チーフ・デザイナーのフランク・スプリングは、ハドソン・ジェット シリーズの開発中にハドソンの商品群に姿勢の低いスタイリッシュな車を用意したいと考えたが、経営陣の要求する「無分別な変更」によりジェットはスプリングが考えていたものよりも野暮ったいものとなった[9]。この埋め合わせに経営陣は「不満溢れるスプリングにジェットの機械機構を基にした“実験的な”スポーツカーを製作することを許可した。」といわれる[9]。別のデザイン・スタジオへの移籍を真剣に考えていたスプリング[8]は、直列6気筒エンジン搭載の初代シボレー・コルベットや当時の新型フォード・サンダーバードの競合車となる上にヨーロッパ風に洗練された豪華なグランツーリスモの味を持つスポーツクーペをデザインしたいと考えていた[8]。
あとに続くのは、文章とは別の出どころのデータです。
(** The requests about runs. *)
Inductive run_request : Type :=
| ReqCreateRun (version : string) (target variables : json) (created_by : option string)
    (resolve_content : bool)
| ReqClaim (run_id phase agent_id : string) (kinds : list string) (same_agent : bool)
    (locked : gset string)
| ReqComplete (run_id step_id agent_id status : string) (message : option string) (data : json)
| ReqRebooted (run_id step_id agent_id : string)
| ReqRequeue (run_id step_id requested_by : string) (message : option string)
| ReqLog (run_id step_id agent_id stream content : string)
| ReqMarkDone (run_id : string) (kinds : list string) (agent_id : string)
    (message : option string) (data : json)
| ReqIdentity (run_id : string) (vmid vm_uuid computer_name serial_number patch : json).

Definition serve_run (r : run_request) : eff session unit :=
  match r with
  | ReqCreateRun v t va c rc => create_run_from_version v t va c rc ;; mret tt
  | ReqClaim r p a k sa l => claim_next_step r p a k sa l ;; mret tt
  | ReqComplete r s a st m d => complete_step r s a st m d ;; mret tt
  | ReqRebooted r s a => mark_reboot_complete r s a ;; mret tt
  | ReqRequeue r s b m => requeue_step r s b m ;; mret tt
  | ReqLog r s a st c => append_step_log r s a st c
  | ReqMarkDone r k a m d => mark_steps_done_by_kind r k a m d ;; mret tt
  | ReqIdentity r v u n se p => update_run_identity r v u n se p ;; mret tt
  end.

Lemma wf_serve_run r : preserves wf_runs (serve_run r).
Proof.
  pose proof wf_create. pose proof wf_claim. pose proof wf_complete. pose proof wf_reboot.
  pose proof wf_requeue. pose proof wf_log. pose proof wf_mark_steps. pose proof wf_identity.
  destruct r; simpl; preserves_solve.
Qed.
End keeping.

(** * Claiming and progress

    Which step an agent is given, that no two agents work on one phase of a run at
    the same time, and that an agent whose steps succeed brings the run to its
    end. *)

(** ** Candidates *)

Definition ordinal (st : step_row) : nat := ps_ordinal (st_plan st).

Lemma claimable_unblocked run_id phase agent same supp d id st k prev :
  claimable run_id phase agent same supp d (id, st) → steps d !! k = Some prev →
  ps_run_id (st_plan prev) = run_id → in_phase phase prev → (ordinal prev < ordinal st)%nat →
  st_state prev ∉ [Pending; AwaitingReboot; Failed] ∧
  (st_state prev = Running → same = true ∧ default EmptyString (st_claimed_by prev) = agent).
Proof.
  intros (Hrun & _ & _ & _ & Hb & _) Hk Hr Hph Hlt. rewrite exists_where_false in Hb.
  specialize (Hb k prev Hk). simpl in *. unfold blocks in Hb.
  split.
  - intros Hin. apply Hb. split_and!; [congruence|done|done|by left].
  - intros Hst. destruct (decide (same = true ∧ default EmptyString (st_claimed_by prev) = agent))
      as [|Hn]; [done|]. exfalso. apply Hb. split_and!; [congruence|done|done|right].
    split; [done|]. destruct same; [right|by left]. intros ?. by apply Hn.
Qed.

(** A pending step of the phase keeps the later ones from being claimed. *)
Lemma claimable_not_later run_id phase agent agent' same same' supp supp' d id1 id2 st1 st2 :
  steps d !! id1 = Some st1 → claimable run_id phase agent same supp d (id1, st1) →
  claimable run_id phase agent' same' supp' d (id2, st2) → (ordinal st2 ≤ ordinal st1)%nat.
Proof.
  intros H1 Hc1 Hc2. destruct (decide (ordinal st2 ≤ ordinal st1)%nat) as [|Hlt]; [done|exfalso].
  pose proof Hc1 as (Hrun & _ & Hp & Hph & _). simpl in *.
  destruct (claimable_unblocked _ _ _ _ _ _ _ _ _ _ Hc2 H1 Hrun Hph) as [Hn _]; [lia|].
  rewrite Hp in Hn. set_solver.
Qed.

(** At most one step of a run is claimable in a phase, whoever asks. *)
Lemma claimable_unique run_id phase agent agent' same same' supp supp' d id1 id2 st1 st2 :
  wf_runs d → steps d !! id1 = Some st1 → steps d !! id2 = Some st2 →
  claimable run_id phase agent same supp d (id1, st1) →
  claimable run_id phase agent' same' supp' d (id2, st2) → id1 = id2.
Proof.
  intros Hd H1 H2 Hc1 Hc2.
  pose proof (claimable_not_later _ _ _ _ _ _ _ _ _ _ _ _ _ H1 Hc1 Hc2).
  pose proof (claimable_not_later _ _ _ _ _ _ _ _ _ _ _ _ _ H2 Hc2 Hc1).
  destruct Hc1 as [Hr1 _], Hc2 as [Hr2 _]. simpl in *.
  apply (wr_ordinal d Hd id1 id2 st1 st2); [done|done|congruence|]. unfold ordinal in *. lia.
Qed.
全く新規の車を開発する十分な資金を持ち合わせていなかったハドソンは、ミラノのカロッツェリア・トゥーリングと試作車を造る契約を締結し[7]、1台のハドソン・ジェットの完成車がイタリアへ向けて出荷された。スプリングの描いたスケッチを基にした新しいボディ・デザインは鋼管フレームの上に形作られていた[7]が、このアルミニウム製パネルの一体型ボディはスーペルレッジェーラ(superleggera:イタリア語で「超軽量」の意)として知られ、「高価格で当時としては非常に革新的」だとされる[10]。カロッツェリア・トゥーリングの作業はスプリングとハドソンの副社長スチュアート・ベイツ (Stuart Baits) の監督下で行われた[11]。イタリア(複数台のクーペと1台の4ドア試作車[12])は、カロッツェリア・トゥーリングがアメリカ合衆国の自動車メーカー向けに行った唯一の仕事であった[13]。
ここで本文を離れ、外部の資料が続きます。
Lemma run_fail_once run_id phase agent message s id st :
  claim_candidate run_id phase agent false [] ∅ (cur s) = Some (id, st) →
  let retry := bool_decide (st_attempt st + 1 ≤ ps_retry_count (st_plan st))%Z in
  let ss := if retry then Pending else Failed in
  ∃ s' f g, fail_once run_id phase agent message s = (Ret (Some id), s') ∧
    steps (cur s') = alter f id (steps (cur s)) ∧ runs (cur s') = alter g run_id (runs (cur s)) ∧
    st_plan (f st) = st_plan st ∧ st_state (f st) = ss ∧ st_attempt (f st) = (st_attempt st + 1)%Z ∧
    st_last_error (f st) = message ∧
    (∀ r, rn_state (g r) = if retry then RunningIn (ps_phase (st_plan st))
       else if ps_continue_on_error (st_plan st) then next_run_state run_id id (cur s) else RunFailed) ∧
    (∀ r, rn_state (g r) = RunFailed → rn_last_error (g r) = message).
Proof.
  intros Hc. cbv zeta. unfold fail_once. rewrite run_bind.
  edestruct (run_claim_some run_id phase agent [] false ∅ s id st)
    as (e1 & d1 & s1 & -> & [Hs1 Hm1] & _ & _ & ->); [done|]. cbn [cl_id].
  apply claim_candidate_Some in Hc as (Hst & (Hrun & Hact & Hp & _) & _). simpl in Hrun, Hp.
  set (f1 := claim_step agent (clock (tick s)) (st_attempt st + 1)) in *.
  assert (step_of_run run_id id (cur s1) = Some (f1 st)) as Hst1.
  { apply step_of_run_Some. rewrite Hs1. simpl. rewrite lookup_alter_eq, Hst. done. }
  assert (known (runs (cur s1)) run_id = true) as Hk1.
  { rewrite Hs1. simpl. rewrite known_alter. apply known_true. by destruct (runs (cur s) !! run_id). }
  assert (next_run_state run_id id (cur s1) = next_run_state run_id id (cur s)) as Hn1.
  { rewrite Hs1. by apply next_run_state_touch. }
  rewrite run_bind.
  case_bool_decide as Hretry.
  - edestruct (run_complete_ok run_id id agent "failed" message JNull s1 (f1 st))
      as (e2 & s2 & [Hs2 Hm2] & _ & _ & ->); [done|done|naive_solver| |].
    { unfold result_of. rewrite decide_False by naive_solver. do 3 rewrite decide_False by done.
      rewrite decide_True by done. rewrite decide_True by done. reflexivity. }
    exists s2, (completed_step "failed" message Pending None ∘ f1),
      (completed_run id (ps_phase (st_plan st)) message (RunningIn (ps_phase (st_plan st)))
         (clock (tick s1)) ∘ claim_run phase id).
    rewrite Hs2, Hs1. simpl. rewrite !alter_alter_eq. by split_and!.
  - edestruct (run_complete_ok run_id id agent "failed" message JNull s1 (f1 st))
      as (e2 & s2 & [Hs2 Hm2] & _ & _ & ->); [done|done|naive_solver| |].
    { unfold result_of. rewrite decide_False by naive_solver. do 3 rewrite decide_False by done.
      rewrite decide_True by done. rewrite decide_False by done. reflexivity. }
    exists s2, (completed_step "failed" message Failed (Some (clock (tick s1))) ∘ f1),
      (completed_run id (ps_phase (st_plan st)) message
         (if ps_continue_on_error (st_plan st) then next_run_state run_id id (cur s1) else RunFailed)
         (clock (tick s1)) ∘ claim_run phase id).
    rewrite Hn1 in *. rewrite Hs2, Hs1. simpl. rewrite !alter_alter_eq. split_and!; try done.
    intros r Hr. simpl in *. by rewrite decide_True.
Qed.

Lemma fail_again_run (m : nat) fuel run_id phase agent message s id st :
  wf_runs (cur s) → claim_candidate run_id phase agent false [] ∅ (cur s) = Some (id, st) →
  ps_continue_on_error (st_plan st) = false →
  ps_retry_count (st_plan st) = (st_attempt st + Z.of_nat m)%Z → holds_in wf_runs s →
  (S m ≤ fuel)%nat →
  ∃ s' st' r', fail_again fuel run_id phase agent message s = (Ret (replicate (S m) id), s') ∧
    steps (cur s') !! id = Some st' ∧ st_state st' = Failed ∧
    st_attempt st' = (ps_retry_count (st_plan st) + 1)%Z ∧ st_last_error st' = message ∧
    runs (cur s') !! run_id = Some r' ∧ rn_state r' = RunFailed ∧ rn_last_error r' = message.
Proof.
  revert fuel s st. induction m as [|m IH]; intros fuel s st Hwf Hc Hcoe Hm Hs Hfuel;
    (destruct fuel as [|fuel]; [lia|]); cbn [fail_again]; rewrite run_bind;
    destruct (run_fail_once run_id phase agent message s id st Hc)
      as (s1 & f & g & Hrun & Hst1 & Hr1 & Hpl & Hss & Hatt & Herr & Hg & Hge);
    pose proof (wf_fail_once run_id phase agent message s Hs) as Hs1; rewrite Hrun in Hs1 |- *;
    simpl in Hs1; pose proof (claim_candidate_Some _ _ _ _ _ _ _ _ _ Hc) as (Hst & Hcl & _).
  - rewrite bool_decide_eq_false_2 in Hss, Hg by lia. rewrite Hcoe in Hg.
    pose proof Hcl as (_ & Hact & _). destruct (runs (cur s) !! run_id) as [r|] eqn:Hr; [|done].
    assert (runs (cur s1) !! run_id = Some (g r)) as Hgr by (rewrite Hr1, lookup_alter_eq, Hr; done).
    assert (fail_again fuel run_id phase agent message s1 =
      (Ret [], if fuel is O then s1 else Session (cur s1) (cur s1) (tick s1) (issued s1))) as Hend.
    { destruct fuel; [done|]. cbn [fail_again]. unfold fail_once.
      rewrite run_bind, run_bind, run_claim_none; [done|].
      eapply claim_candidate_inactive; [done|]. unfold run_active. by rewrite Hg. }
    rewrite run_bind, Hend. eexists _, (f st), (g r). split; [done|].
    destruct fuel; simpl; rewrite Hst1, lookup_alter_eq, Hst; simpl; split_and!; eauto; lia.
  - rewrite bool_decide_eq_true_2 in Hss, Hg by lia.
    destruct (IH fuel s1 (f st)) as (s' & st' & r' & Hf & Hrest); try done; try apply Hs1.
    + apply claim_candidate_complete; try done; [apply Hs1|by rewrite Hst1, lookup_alter_eq, Hst|].
      eapply claimable_again; try done. intros r. unfold run_active. rewrite Hg.
      apply bool_decide_eq_true. set_solver.
    + by rewrite Hpl.
    + rewrite Hpl, Hatt. lia.
    + lia.
    + exists s', st', r'. rewrite run_bind, Hf. split; [done|]. by rewrite Hpl in Hrest.
Qed.

(** C37. Retries are used up exactly: a step that fails at every attempt is handed out
    [retry_count + 1] times in a row and nothing else is in between; then it is
    failed, and so is its run, with the message of the last attempt - unless the
    step may fail ([continue_on_error]).  More rounds change nothing. *)
Theorem failing_step_exhausts_retries (run_id phase agent : string) (message : option string)
    (fuel n : nat) (s : session) (id : string) (st : step_row) :
  holds_in wf_runs s → claim_candidate run_id phase agent false [] ∅ (cur s) = Some (id, st) →
  ps_continue_on_error (st_plan st) = false → ps_retry_count (st_plan st) = Z.of_nat n →
  st_attempt st = 0%Z → (S n ≤ fuel)%nat →
  ∃ s' st' r', fail_again fuel run_id phase agent message s = (Ret (replicate (S n) id), s') ∧
    steps (cur s') !! id = Some st' ∧ st_state st' = Failed ∧
    st_attempt st' = (Z.of_nat n + 1)%Z ∧ st_last_error st' = message ∧
    runs (cur s') !! run_id = Some r' ∧ rn_state r' = RunFailed ∧ rn_last_error r' = message.
Proof.
  intros Hs Hc Hcoe Hn Ha Hfuel. rewrite <- Hn.
  apply fail_again_run; try done; [apply Hs|]. rewrite Hn, Ha. lia.
Qed.

(** ** Reboots *)

(** Failures that agents report about a step, one after the other. *)
Definition late_failures (run_id step_id : string) (reports : list (string * option string)) :
    eff session unit :=
  for_each reports (λ r, complete_step run_id step_id r.1 "failed" r.2 JNull ;; mret tt).

Lemma late_failures_run run_id sid reports s st :
  step_of_run run_id sid (cur s) = Some st → known (runs (cur s)) run_id = true →
  st_state st = AwaitingReboot →
  ∃ s', late_failures run_id sid reports s = (Ret tt, s') ∧
    steps (cur s') = steps (cur s) ∧ runs (cur s') = runs (cur s).
Proof.
  intros Hst Hk Haw. revert s Hst Hk. unfold late_failures.
  induction reports as [|[ag msg] reports IH]; intros s Hst Hk; cbn [for_each fst snd];
    [by exists s|].
  destruct (run_complete_late run_id sid ag msg JNull s st Hst Hk Haw)
    as (e & s1 & [Hs1 _] & _ & Hc).
  destruct (IH s1) as (s' & Hl & Hst' & Hr'); [by rewrite Hs1|by rewrite Hs1|].
  exists s'. rewrite run_bind, run_bind, Hc, run_ret, Hl, Hst', Hr', Hs1. done.
Qed.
ハドソンがこのコンセプトカーの対価として支払った金額はわずか$28,000とされている[7]。イタリアの粋とアメリカの派手さを奇妙に併せ持つ[14]この車は1953年末まで米国内各地のハドソンのディーラーに展示され、顧客たちからは好評を持って受け入れられた[1]。米国内とヨーロッパ数か国のモーターショーや1954年1月に開催された国際スポーツカーショーにも展示された[15]。
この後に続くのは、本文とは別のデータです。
(* ===== verification/Scenarios.v ===== *)
(** * Scenarios of the task sequence engine

    A concrete sequence taken through authoring, compiling, running and finishing:
    instances of the theorems about runs, and the behaviours of failed steps,
    skipped steps and late results that modelling brought to light. *)

From stdpp Require Import base gmap list strings pretty sorting relations.
From Stdlib Require Import ZArith Lia.
From S2P Require Import Prelude Json TsData Conditions Tree Sequences Content Runs RunState Progress Engine.
Import AuthoringExample.

(** The state after a list of requests, each in its own transaction. *)
Definition play (rs : list request) (s : session) : session :=
  foldl (λ s r, (with_connection (serve r) s).2) s rs.

Lemma play_reachable rs s : reachable s → reachable (play rs s).
Proof.
  revert s. induction rs as [|r rs IH]; intros s Hs; simpl; [done|].
  apply IH. eapply rtc_r; [done|]. constructor.
Qed.

Lemma play_wf rs : holds_in wf_runs (play rs initial).
Proof.
  apply (reachable_keeps wf_runs); [apply _|apply empty_runs|]. by apply play_reachable, rtc_refl.
Qed.

(** ** The sequence *)

Definition node (name : string) (condition : json) (continue_on_error : bool) (retries : Z)
    (reboot : string) : builder_node :=
  BuilderNode None None None None (Some "step") (Some name) None (Some "run_script")
    (Some "full_os") (Some true) condition JNull JNull [] continue_on_error (Some retries) None None
    (Some reboot).

Definition only_lab : json := JObj [("eq", JArr [JStr "variables.site"; JStr "lab"])].

(** Create the sequence [id0] with the nodes, compile it and start a run. *)
Definition started (ns : list builder_node) : list request :=
  [Authoring (ReqCreateSequence "Demo" EmptyString "windows" None);
   Authoring (ReqReplaceNodes "id0" ns None);
   Authoring (ReqCompile "id0" None);
   Running (ReqCreateRun ("id" +:+ pretty (S (length ns)))
     (JObj [("vmid", JInt 101)]) (JObj [("site", JStr "office")]) None false)].

(** Three steps: the second requires a reboot, the third is for the lab only. *)
Definition demo : list builder_node :=
  [node "prepare" JNull false 1 "none"; node "rename" JNull false 0 "required";
   node "lab tools" only_lab false 0 "none"; node "finish" JNull false 0 "none"].

Definition demo_run : session := play (started demo) initial.

Definition states (run_id : string) (s : session) : list (string * step_state * Z) :=
  (λ kr, (kr.1, st_state kr.2, st_attempt kr.2)) <$> run_steps run_id (cur s).

Definition state_of (run_id : string) (s : session) : option run_state :=
  rn_state <$> runs (cur s) !! run_id.

Example demo_plan :
  states "id6" demo_run = [("id7", Pending, 0%Z); ("id8", Pending, 0%Z); ("id9", Skipped, 0%Z);
    ("id10", Pending, 0%Z)] ∧ state_of "id6" demo_run = Some Queued.
Proof. by vm_compute. Qed.

Lemma demo_reachable : reachable demo_run.
Proof. apply play_reachable, rtc_refl. Qed.

(** The first step fails once and is claimed again. *)
Definition retried : session :=
  play [Running (ReqClaim "id6" "full_os" "agent" [] false ∅);
        Running (ReqComplete "id6" "id7" "agent" "failed" (Some "network") JNull);
        Running (ReqClaim "id6" "full_os" "agent" [] false ∅)] demo_run.

Example retried_states : states "id6" retried =
  [("id7", TsData.Running, 2%Z); ("id8", Pending, 0%Z); ("id9", Skipped, 0%Z); ("id10", Pending, 0%Z)].
Proof. by vm_compute. Qed.

Lemma retried_reachable : reachable retried.
Proof. apply play_reachable, demo_reachable. Qed.

(** ** Instances *)

(** The lookup of a step, as a boolean test away from the tables. *)
Definition step_at (id : string) (s : session) : step_row :=
  default (StepRow (PlanStep EmptyString EmptyString None 0 0 EmptyString EmptyString EmptyString
    EmptyString JNull JNull JNull JNull JNull [] false 0 0 None EmptyString) Skipped 0 None None
    None None None) (steps (cur s) !! id).

Lemma step_at_lookup id s :
  bool_decide (is_Some (steps (cur s) !! id)) = true → steps (cur s) !! id = Some (step_at id s).
Proof. rewrite bool_decide_eq_true. intros [st Hst]. unfold step_at. by rewrite Hst. Qed.

Definition run_at (id : string) (s : session) : run_row :=
  default (Run EmptyString EmptyString Queued None None JNull JNull JNull JNull JNull JNull 0 None
    None None) (runs (cur s) !! id).

Lemma run_at_lookup id s :
  bool_decide (is_Some (runs (cur s) !! id)) = true → runs (cur s) !! id = Some (run_at id s).
Proof. rewrite bool_decide_eq_true. intros [r Hr]. unfold run_at. by rewrite Hr. Qed.

Lemma reachable_attempts_bounded_witness :
  (st_attempt (step_at "id7" retried) ≤ 2)%Z ∧ is_Some (st_claimed_by (step_at "id7" retried)).
Proof.
  destruct (reachable_attempts_bounded retried "id7" (step_at "id7" retried)) as ([_ Ha] & _ & Hr).
  - exact retried_reachable.
  - apply step_at_lookup. vm_compute. reflexivity.
  - split; [exact Ha|]. apply Hr. vm_compute. reflexivity.
Defined.

Lemma reachable_well_formed_witness :
  wf_nodes (cur retried) ∧ wf_content (cur retried) ∧ is_Some (runs (cur retried) !! "id6") ∧
  ("id7" = "id8" → False).
Proof.
  destruct (reachable_well_formed retried retried_reachable) as (Hn & _ & _ & Hc & Hp).
  split; [exact Hn|]. split; [exact Hc|]. split; [|discriminate].
  destruct (Hp "id7" "id8" (step_at "id7" retried) (step_at "id8" retried)) as [Hr _].
  - apply step_at_lookup. vm_compute. reflexivity.
  - apply step_at_lookup. vm_compute. reflexivity.
  - exact Hr.
Defined.

(** The run to its end. *)
Definition finished : session := after (drive 3 "id6" "full_os" "agent") demo_run.

Example finished_states : states "id6" finished =
  [("id7", Done, 1%Z); ("id8", Done, 1%Z); ("id9", Skipped, 0%Z); ("id10", Done, 1%Z)] ∧
  state_of "id6" finished = Some RunDone.
Proof. by vm_compute. Qed.

Definition finishing : list request :=
  started demo ++
  [Running (ReqClaim "id6" "full_os" "agent" [] false ∅);
   Running (ReqComplete "id6" "id7" "agent" "success" None JNull);
   Running (ReqClaim "id6" "full_os" "agent" [] false ∅);
   Running (ReqComplete "id6" "id8" "agent" "success" None JNull);
   Running (ReqRebooted "id6" "id8" "agent");
   Running (ReqClaim "id6" "full_os" "agent" [] false ∅);
   Running (ReqComplete "id6" "id10" "agent" "success" None JNull)].

Lemma reachable_done_complete_witness :
  rn_state (run_at "id6" (play finishing initial)) = RunDone ∧
  st_state (step_at "id10" (play finishing initial)) ∉ active_states.
Proof.
  split; [vm_compute; reflexivity|].
  destruct (reachable_done_complete (play finishing initial) "id6"
    (run_at "id6" (play finishing initial))) as [Hd _].
  - apply play_reachable, rtc_refl.
  - apply run_at_lookup. vm_compute. reflexivity.
  - apply (Hd ltac:(vm_compute; reflexivity) "id10").
    + apply step_at_lookup. vm_compute. reflexivity.
    + vm_compute. reflexivity.
Defined.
この車は最初「スーパー・ジェット」 (Super Jet) という名称で登場し、アルミニウム製ボディ、ラップアラウンド・ウインドシールド(1953年のコルベットを連想させる)[16]、良好な乗降性確保のために屋根に14インチ (356 mm)切り込んだドア開口部(エアクラフト・ドアと呼ばれた)といった数々の先進的な要素を盛り込まれていた。1948年から採用されている[17]ハドソンの「ステップ・ダウン」式フロアパン ("step-down" floorpan) の恩恵を受けてイタリアはジェットよりも車高が9 in (229 mm)低かった[11]が、105 in (2,667 mm)のホイールベースは共通であった[18]。この試作車はボラーニ (Borrani) 製のクロームメッキされたワイヤーホイールとオーバードライブ (overdrive) が組み込まれたコラムシフト式の3速マニュアルトランスミッション (MT) を備えていた[19]。
デザイン
編集ジェットのスタイリングが保守的であった反面、イタリアのそれは全く違っていた。ジェットよりも10インチ (254 mm)低く、ヘッドランプの上の前部フェンダーには前輪ブレーキへ冷却風を導くV字型の吸入口を備えていたが、これは実際には「フェンダー下側とタイヤ上部」の空気を排出するだけと考えられている[10]。前部バンパーは中央部で跳ね上がり、フロントグリルに重なる大きな逆「V」(逆にしたトレードマークのハドソン・トライアングル)[11]を誇示していた。後部フェンダーの吸入口は後輪ブレーキを冷却する役割を果たしていた。車体の後部では後部フェンダーの波形の溝に埋め込まれた積み重ねられた片側3本のクローム管の後端にテールランプ、方向指示器、バックアップライトが配置されていた。生産型ではオーバードライブ機構は搭載されず、計器盤も異なり、皮革とビニールレザーを組み合わせた内装表皮が使用された[15]。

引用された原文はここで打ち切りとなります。